> _Problem_:
Lines to return, exactly: from the line with "- split; [exact I|split; [exact I|]]." to the line with "cbn [Log.appenders Log.set_appenders];" in the entries below, both included.

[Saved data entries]
(** The variable "logs": sets of definitions without levels of appenders. *)
Lemma logs_round_trip :
  RoundTrips
    (λ l, Forall (λ d, define_ok d ∧ forget d = d) l ∧ increasing less l)
    (LexicalCast.set_from (S := S) from_string less) (LexicalCast.set_to to_string less).
Proof.
  assert (RoundTrips (S := S) (λ d, define_ok d ∧ forget d = d) from_string to_string) as Hd.
  { intros d [Hd Hf]. exists (emit (Some (Map (define_fields d)))), (Map (define_fields d)).
    pose proof (define_fields_ok d Hd) as Hok.
    split; [by apply load_emit|]. split; [done|]. intros s.
    rewrite (from_string_spec d) by (try apply load_emit; done).
    split_and!; [by apply to_string_spec|by rewrite Hf..]. }
  intros l Hl. exact (sequence_round_trips (LexicalCast.ordered_set less) _ from_string
    to_string (increasing less) l Hl).
Qed.
End yaml.

Import YamlModel.
Definition example_define : LogDefine :=
  mk (str "system") INFO (str "%m%n")
    [mk_appender 1 ERROR [] (str "log.txt"); mk_appender 2 UNKNOWN (str "%p") []].

Lemma define_round_trip_witness :
  ∃ t, to_string example_define tt = Ok t tt ∧ from_string t tt = Ok (forget example_define) tt ∧
       forget example_define ≠ example_define.
Proof.
  destruct (define_round_trip (λ w _ _, I) example_define tt) as (t & Hto & Hfrom & _).
  - split; [exact I|split; [exact I|]].
    constructor; [split; [by left|done]|]. constructor; [split; [by right|done]|constructor].
  - exists t. done.
Defined.
End DefineProps.

Module ListenerProps.
Import LogLevel LogConfig LogProps.
Local Open Scope Z_scope.

Section listener.
Variable open : list Z → bool.

(** ** One definition *)

(** The appender that a definition describes, before a logger adopts it. *)
Definition valid_pattern (f : list Z) : option LogFormatter.LogFormatter :=
  match f with
  | [] => None
  | _ => let F := LogFormatter.new f in if LogFormatter.m_error F then None else Some F
  end.
Definition made (a : LogAppenderDefine) : Log.LogAppender :=
  Log.mk_appender
    (if type a =? 1 then Log.FileLogAppender (file a) (open (file a)) else Log.StdoutLogAppender)
    (ap_level a) (match valid_pattern (ap_formatter a) with Some _ => true | None => false end)
    (valid_pattern (ap_formatter a)) [].

Definition types_ok (d : LogDefine) : Prop := Forall (λ a, type a = 1 ∨ type a = 2) (appenders d).

Definition with_appender (x : Log.LogAppender) (s : Log.t) : Log.t :=
  Log.mk (<[Log.next s := x]> (Log.appenders s)) (Log.loggers s) (Log.m_loggers s) (Log.root s)
    (Log.next s + 1) (Log.stdout s).

Lemma make_appender_spec a s : type a = 1 ∨ type a = 2 →
  make_appender open a s = Ok (Log.next s) (with_appender (made a) s).
Proof.
  intros Ht. destruct a as [ty lv fmt fl]. cbn [type] in Ht.
  unfold make_appender, made, valid_pattern, with_appender.
  destruct Ht as [-> | ->]; cbn [type ap_level ap_formatter file Z.eqb Pos.eqb];
    unfold Log.FileLogAppender_new, Log.StdoutLogAppender_new, Log.LogAppender_setLevel,
      Log.LogAppender_setFormatter, Log.appender_at, Log.put_appender, Log.alloc; unfold_M;
    cbn [Log.appenders Log.set_appenders]; rewrite lookup_insert_eq;
    (destruct fmt as [|c fmt]; [|destruct (LogFormatter.m_error (LogFormatter.new (c :: fmt)))]);
    cbn -[LogFormatter.new]; unfold_M; rewrite ?lookup_insert_eq; cbn -[LogFormatter.new];
    rewrite ?insert_insert_eq; reflexivity.
Qed.
Lemma ends_with_socket {A} y (m : M (t K) A) x Q :
  ends m y Q → ends (with_socket y m) x (λ r z, z = x ∧ Q r.1 r.2).
Proof.
  intros Hm s <-. unfold with_socket. specialize (Hm (mk_t (sys s) y) eq_refl).
  by destruct (m _) as [a s'| |].
Qed.

Lemma ends_accept fuel x : ends (accept fstat fcntl_f fuel) x (λ o y, y = x ∧
  ∀ z, o = Some z → m_isConnected z = true ∧ m_sockfd z ≠ -1 ∧ stable (new (m_family x) (m_type x) (m_protocol x)) z).
Proof.
  unfold accept. apply ends_bind, ends_this, ends_bind, ends_sysM; [auto with quiet|]. intros fd.
  destruct (_ =? _); [by apply ends_ret|]. apply ends_bind.
  eapply ends_mono; [apply ends_with_socket, ends_init|]. intros [b z] y [-> [Hst Hz]]. simpl in *.
  apply ends_ret. split; [done|]. destruct b; [|done]. intros z' [= <-].
  destruct Hz as (H1 & H2 & H3). split_and!; [done|congruence|done].
Qed.

Lemma ends_if_connected (f : Socket → M (t K) Z) x :
  ends (f x) x (λ _ y, y = x) → ends (if_connected f) x (λ n y, y = x ∧ (m_isConnected x = false → n = -1)).
Proof.
  intros Hf. unfold if_connected. apply ends_bind, ends_this. destruct (m_isConnected x); [|by apply ends_ret].
  apply ends_bind. eapply ends_mono; [exact Hf|]. intros n y ->. by apply ends_ret.
Qed.

(** Everything a socket can be asked; buffers are pointers. *)
Inductive op :=
| Bind (addr : Address.Addr) | Listen (backlog : Z) | Connect (addr : Address.Addr) (timeout : Z)
| Accept (fuel : nat) | Close
| Send (fuel : nat) (buffer length flags : Z) | SendV (fuel : nat) (buffers length flags : Z)
| SendTo (fuel : nat) (buffer length : Z) (to : Address.Addr) (flags : Z)
| SendToV (fuel : nat) (buffers length : Z) (to : Address.Addr) (flags : Z)
| Recv (fuel : nat) (buffer length flags : Z) | RecvV (fuel : nat) (buffers length flags : Z)
| RecvFrom (fuel : nat) (buffer length : Z) (from : Address.Addr) (flags : Z)
| RecvFromV (fuel : nat) (buffers length : Z) (from : Address.Addr) (flags : Z)
| SetSendTimeout (ms : Z) | SetRecvTimeout (ms : Z) | LocalAddress | RemoteAddress | CancelAll.

Inductive answer := Bool (b : bool) | Int (n : Z) | Client (o : option Socket) | Unit.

> _Written answer_:
  - split; [exact I|split; [exact I|]].
    constructor; [split; [by left|done]|]. constructor; [split; [by right|done]|constructor].
  - exists t. done.
Defined.
End DefineProps.

Module ListenerProps.
Import LogLevel LogConfig LogProps.
Local Open Scope Z_scope.

Section listener.
Variable open : list Z → bool.

(** ** One definition *)

(** The appender that a definition describes, before a logger adopts it. *)
Definition valid_pattern (f : list Z) : option LogFormatter.LogFormatter :=
  match f with
  | [] => None
  | _ => let F := LogFormatter.new f in if LogFormatter.m_error F then None else Some F
  end.
Definition made (a : LogAppenderDefine) : Log.LogAppender :=
  Log.mk_appender
    (if type a =? 1 then Log.FileLogAppender (file a) (open (file a)) else Log.StdoutLogAppender)
    (ap_level a) (match valid_pattern (ap_formatter a) with Some _ => true | None => false end)
    (valid_pattern (ap_formatter a)) [].

Definition types_ok (d : LogDefine) : Prop := Forall (λ a, type a = 1 ∨ type a = 2) (appenders d).

Definition with_appender (x : Log.LogAppender) (s : Log.t) : Log.t :=
  Log.mk (<[Log.next s := x]> (Log.appenders s)) (Log.loggers s) (Log.m_loggers s) (Log.root s)
    (Log.next s + 1) (Log.stdout s).

Lemma make_appender_spec a s : type a = 1 ∨ type a = 2 →
  make_appender open a s = Ok (Log.next s) (with_appender (made a) s).
Proof.
  intros Ht. destruct a as [ty lv fmt fl]. cbn [type] in Ht.
  unfold make_appender, made, valid_pattern, with_appender.
  destruct Ht as [-> | ->]; cbn [type ap_level ap_formatter file Z.eqb Pos.eqb];
    unfold Log.FileLogAppender_new, Log.StdoutLogAppender_new, Log.LogAppender_setLevel,
      Log.LogAppender_setFormatter, Log.appender_at, Log.put_appender, Log.alloc; unfold_M;
    cbn [Log.appenders Log.set_appenders]; rewrite lookup_insert_eq;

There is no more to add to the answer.